Abstract 18237: Inhibition of Adenylyl Cyclase Type 5 Protects Against Obesity and Diabetes
Adenylyl cyclase type 5 (AC5) is one of 9 major isoforms of AC. Mice with AC5 gene disruption (knockout, KO) live one third longer than wild type (WT) littermates. Like caloric restriction, the most commonly studied model of longevity, the AC5KO mice weigh 12% less than WT (p<0.05) and have less body fat, i.e., adiposity index, calculated by dividing the sum weights of the three major fat pads (inguinal, retroperitoneal, gonadal) by the body weight, was 50% lower than WT (p<0.05). The first goal of this study was to determine if AC5KO mice are protected, not only against obesity, but also diabetes. Insulin sensitivity, assessed by blood glucose measurement following insulin injection, was improved by 24% compared to WT. Glucose tolerance was also improved, p<0.05. A major limitation of studies in genetically altered mouse models, is that it is difficult to translate these results to the bedside, since it is not possible to knock out a gene in patients. Accordingly, we identified a pharmacological inhibitor of AC5, vidaribine, and examined the extent to which it ameliorated obesity and diabetes. First we demonstrated its selectivity for AC5; the inhibitor reduced inotropic responses to isoproterenol more than WT only in AC5 cardiac transgenic mice, but not in AC6 cardiac transgenic mice. To induce obesity, WT mice were fed a high fat diet feeding for 2 months, increasing body weight by 51% over mice fed a standard diet.
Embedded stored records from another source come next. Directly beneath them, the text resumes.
(** * Index-selection optimizer: the Reader (data normaliser) and the Goal class

    A shallow embedding of [src/reader.py] and [src/goal.py].

    Conventions of the embedding.
    - A Python exception is a value of [exn]; a method that may raise returns
      [result A].  Statements executed in sequence are chained with the bind
      of [result].
    - JSON numbers are read as exact rationals ([Q]); Python's [round] is
      rounding to the nearest integer with ties to even, [math.floor] is
      [Qfloor].  The integers produced by [_upscale] are [Z].  Module
      [Binary64] gives the IEEE-754 reading of the two scaling functions,
      for the one statement that depends on it.
    - Python lists and tuples are [list]; an index assignment [l[i] = v]
      raises [IndexError] out of range, and so does the embedding.
    - The dictionaries [Reader._problem], [Reader._translation] and
      [Reader._settings] have a fixed set of keys and are records here.  For
      the accessors that hand out deep copies the object store is modelled
      explicitly (Module [Store]). *)

From Stdlib Require Import ZArith QArith Qround Qabs Lia Lqa SpecFloat.
From stdpp Require Import base tactics option list strings.

Local Open Scope Z_scope.
Local Open Scope list_scope.

Set Warnings "-register-all".

(** ** Exceptions *)

Inductive exn : Type :=
| AssertionError
| KeyError
| ValueError
| TypeError
| IndexError
| OverflowError
| ZeroDivisionError.

Inductive result (A : Type) : Type :=
| OK (a : A)
| Raise (e : exn).
Arguments OK {A} a.
Arguments Raise {A} e.

#[global] Instance result_ret : MRet result := fun A a => OK a.
#[global] Instance result_bind : MBind result :=
  fun A B f m => match m with OK a => f a | Raise e => Raise e end.

(** [assert c] *)
Definition assert (c : bool) : result unit :=
  if c then OK tt else Raise AssertionError.

(** A [for] loop whose body may raise. *)
Fixpoint for_each {S A : Type} (body : S -> A -> result S) (s : S) (l : list A)
  : result S :=
  match l with
  | [] => OK s
  | x :: l' => s' ← body s x; for_each body s' l'
  end.

(** A comprehension whose element expression may raise. *)
Fixpoint map_each {A B : Type} (f : A -> result B) (l : list A) : result (list B) :=
  match l with
  | [] => OK []
  | x :: l' => y ← f x; ys ← map_each f l'; OK (y :: ys)
  end.

(** The same over [enumerate(l)], counting from [i]. *)
Fixpoint map_enumerate {A B : Type} (f : nat -> A -> result B) (i : nat) (l : list A)
  : result (list B) :=
  match l with
  | [] => OK []
  | x :: l' => y ← f i x; ys ← map_enumerate f (S i) l'; OK (y :: ys)
  end.

(** ** Sequences *)

(** Position of the first occurrence. *)
Fixpoint index_of `{EqDecision A} (x : A) (l : list A) : option nat :=
  match l with
  | [] => None
  | y :: l' => if decide (y = x) then Some 0%nat else S <$> index_of x l'
  end.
WT mice with high fat diet and AC5 inhibitor on board for an additional 3 months, compared with WT mice on vehicle and high fat diet, increased body weight and adiposity index less, p<0.05, by 20% and 28%, respectively, while insulin resistance was reduced by 76% and glucose tolerance was improved by 66% (p<0.05). In AC5KO mice on the high fat diet insulin resistance was also reduced and glucose tolerance was also improved compared to WT on the high fat diet, similar to that observed with the AC5 inhibitor on the high fat diet. Thus, inhibition of AC5 provides a novel target for obesity and diabetes; the effective pharmacological inhibitor of AC5 enhances its clinical relevance.
- © 2011 by American Heart Association, Inc.